# so far so good?



## woodshaver (Mar 21, 2009)

The never ending battle with sawdust. My Triton came with a hose attachment on the base and it work ok; it collects almost all the dust/chips and it's well made not flimsy at all. I hope your new attachment works out ok for you
Pottz.


----------



## doubleDD (Oct 21, 2012)

Before I mounted my router to a table with a collection box and freehand was most of my work, this would of been a great help. It was dust and chips everywhere. This looks to be a good solution. Thanks for the review, may have to get one anyway. There are still times when this will be useful.


----------



## pottz (Sep 15, 2015)

tony-ive been eyeballing the triton tools for awhile now just wasn't sure of the quality,may have to look at those some more buddy.
dave-yeah I do most of my routing on my table also but there are still times when a hand held is the only way.i gotta say this shield worked great but my concern is with the durability of the plastic,only time will tell.


----------



## robscastle (May 13, 2012)

Triton tools were originally a good Australian made product, no probs with any quality there mate.
However along came GMC Global Machine Company and bought Triton GMC was later remamed JMC Junk Machine Company due to their products being rubbish and went under as a result, along with sinking it dragged Triton along for the ride,... some where in the Atlantic from memory. So it appears somebody has refloated the Triton Company, and I hope its as good as it used to be.

The founder of Triton took the loot and ran, (smart man) now residing in an asian country enjoying life to the fullest

I will go do some research on Triton and report back with an update soon.


----------



## robscastle (May 13, 2012)

I found this on Stu Lees site STUSHED
Mr Triton
Posted on September 26, 2015 by Stuart
George Lewin, the '99 - '15 years

Greetings fellow Triton-lovers (and anyone else who happens to read this)

This is being written from Phuket Island, on the south-west coast of Thailand, where I've been living for almost two years.

Stuart kindly invited me to write a sort of blog to bring you up to date on what's happened in my life in the sixteen years (Cripes! Is it that long????) since I sold Triton. So here goes….

Up until the mid-90's, the thought of selling Triton had never entered my mind. Triton had been my life's work, my magnum opus.

It had been nurtured from an idea that took root in my head one fine day when I was a 25 year-old TV journalist for ABC-TV News, struggling build a dining table. With incredible twists and turns and with the help of some wonderful people, that idea grew into a multi-award winning business that ended up employing hundreds of people, and which sold about $300 million worth of products around the world over the ensuing 25 years.

A common utterance was that selling Triton would be like cutting off my right arm. It was my "baby" and arguably my obsession, and I loved it. People used to call me Mr. Triton. They said I was married to the company, and shared my bed with a saw bench. (Not true.)

However on flying back to Oz in early 1995 after marathon negotiations over the previous 18 months with Black & Decker (Europe), a pensive mood kicked in.

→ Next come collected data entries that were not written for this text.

(* ===== verification/Increments.v ===== *)
(** * The increments passed to the backend

    [format_as_callarg] of an [inc] argument (lines 88-91) renders
    [<name[-1]>p->strides[0] / elsize] ([Pipeline.eval_callarg] on
    [inc]): an [ssize_t] divided by a [size_t], so the stride is
    converted to [size_t] first, and the quotient is passed to an [int]
    parameter of the backend.  [Pipeline.size_t_of_ssize] and
    [Pipeline.int_of_size_t] write these conversions out.  The theorems
    state the argument the backend receives: the stride in elements
    exactly when the stride is a multiple of the element size whose
    quotient fits in an [int], negative strides included; beyond
    [2^31] elements it wraps to a negative increment. *)

From Stdlib Require Import String List ZArith Lia.
From S2P Require Import Prelude Dtype Runtime Args Pipeline Fixtures.
Import ListNotations.
Open Scope Z_scope.

(** The two cases of the conversion of [q * es], [q] negative and
    not: the [size_t] value divided by [es] is [q] modulo [2^32]. *)
Lemma mod_div_neg es q K m :
  0 < es -> K * es = 18446744073709551616 -> K = 4294967296 * (m + 1) -> 0 <= m ->
  -2147483648 <= q < 0 ->
  ((q * es) mod 18446744073709551616 / es) mod 4294967296 = q + 4294967296.
Proof.
  intros Hes HK Hm Hm0 Hq.
  replace ((q * es) mod 18446744073709551616) with ((q + K) * es)
    by (apply (Z.mod_unique _ _ (-1)); [left; split; nia | nia]).
  rewrite Z.div_mul by lia.
  symmetry. apply (Z.mod_unique _ _ m); lia.
Qed.

Lemma mod_div_pos es q :
  0 < es <= 8 -> 0 <= q < 4294967296 ->
  ((q * es) mod 18446744073709551616 / es) mod 4294967296 = q.
Proof.
  intros Hes Hq. rewrite (Z.mod_small (q * es) 18446744073709551616) by nia.
  rewrite Z.div_mul by lia.
  apply Z.mod_small. lia.
Qed.

(** The [inc] argument of the call on a frame whose pointer [nm] has
    the byte stride [s]. *)
Lemma eval_inc f ctype n c d nm P s :
  py_last n = Some nm -> alookup (f_ptr f) nm = Some P -> stride P 0 = Some s ->
  eval_callarg f ctype (inc n c d) = CNext (CA_int (int_of_size_t (size_t_of_ssize s / f_elsize f))).
Proof. intros Hn HP Hs. unfold eval_callarg, ptr. rewrite Hn. simpl. rewrite HP. simpl. now rewrite Hs. Qed.

(** C13.  The increment argument [<X>p->strides[0] / elsize] of the
    backend call, for a vector whose byte stride is [q] elements of 4 or
    8 bytes with [q] in the range of [int], negative strides included,
    is [q]. *)
Theorem inc_callarg_exact f ctype n c d nm P q :
  py_last n = Some nm -> alookup (f_ptr f) nm = Some P ->
  stride P 0 = Some (q * f_elsize f) -> f_elsize f = 4 \/ f_elsize f = 8 ->
  -2 ^ 31 <= q < 2 ^ 31 ->
  eval_callarg f ctype (inc n c d) = CNext (CA_int q).
Proof.
  intros Hn HP Hs Hes Hq. rewrite (eval_inc f ctype n c d nm P _ Hn HP Hs). do 2 f_equal.
  unfold int_of_size_t, size_t_of_ssize.
  change (2 ^ 64) with 18446744073709551616. change (2 ^ 32) with 4294967296.
  change (2 ^ 31) with 2147483648 in *.
  destruct (Z.ltb_spec q 0).
  - destruct Hes as [-> | ->];
      [rewrite (mod_div_neg 4 q 4611686018427387904 1073741823) by lia
      |rewrite (mod_div_neg 8 q 2305843009213693952 536870911) by lia];
      destruct (Z.leb_spec 2147483648 (q + 4294967296)); lia.
  - rewrite mod_div_pos by lia.
    destruct (Z.leb_spec 2147483648 q); lia.
Qed.

(** C14.  For a byte stride of [q] elements with
    [2^31 <= q < 2^32], the increment argument of the backend call is
    [q - 2^32]: the conversion to [int] wraps, and the backend walks the
    vector backwards. *)
Theorem inc_callarg_wraps f ctype n c d nm P q :
  py_last n = Some nm -> alookup (f_ptr f) nm = Some P ->
  stride P 0 = Some (q * f_elsize f) -> f_elsize f = 4 \/ f_elsize f = 8 ->
  2 ^ 31 <= q < 2 ^ 32 ->
  eval_callarg f ctype (inc n c d) = CNext (CA_int (q - 2 ^ 32)).
Proof.
  intros Hn HP Hs Hes Hq. rewrite (eval_inc f ctype n c d nm P _ Hn HP Hs). do 2 f_equal.
  unfold int_of_size_t, size_t_of_ssize.
  change (2 ^ 64) with 18446744073709551616. change (2 ^ 32) with 4294967296 in *.
  change (2 ^ 31) with 2147483648 in *.
  rewrite mod_div_pos by lia. destruct (Z.leb_spec 2147483648 q); lia.
Qed.

(** A frame whose [X] pointer is a float vector of byte stride [s]. *)
Definition inc_frame (s : Z) : frame :=
  bind_arr "X" (fvec 2 2 s) (with_elsize (empty_frame false) 4).

(** The exact case at a reversed contiguous float vector: stride -4
    bytes, increment -1. *)
Lemma inc_callarg_exact_witness :
  eval_callarg (inc_frame (-4)) "float" (inc "incX" false None) = CNext (CA_int (-1)).
Proof.
  apply (inc_callarg_exact (inc_frame (-4)) "float" "incX" false None "X" (fvec 2 2 (-4)) (-1));
    try reflexivity; try (left; reflexivity); lia.
Defined.

(** The wrapping case: a stride of [2^31] floats reaches the backend
    as the increment [-2^31]. *)
Lemma inc_callarg_wraps_witness :
  eval_callarg (inc_frame (2 ^ 33)) "float" (inc "incX" false None) = CNext (CA_int (- 2 ^ 31)).
Proof.
  apply (inc_callarg_wraps (inc_frame (2 ^ 33)) "float" "incX" false None "X" (fvec 2 2 (2 ^ 33))
           (2 ^ 31)); try reflexivity; try (left; reflexivity); lia.
Defined.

In London, we had just signed the Heads of Agreement of a huge deal. B&D wanted to take Triton Superjaws as an Elu product, and they also wanted the Workcentre range to market throughout Europe.

Elu was considered the "Rolls-Royce" of power tools at the time, and B&D wanted to lift their brand image in Europe, so had bought them out. (Shades of GMC/Triton, but more on that later.)

This was the biggest deal I was ever likely to make…$35m worth of product to be supplied over the first five years of the contracts, possible global manufacture under license after five years, and all with the imprimatur of one of the world's best power tool brands.

So why wasn't I jumping out of my skin with excitement? The answer soon dawned on me. There was not much to aspire to any more. The monicker people had given me - Mr. Triton - had become my reality and George Lewin had sort of disappeared through the cracks. Fame and fortune tasted fine, but they still didn't fill the void inside.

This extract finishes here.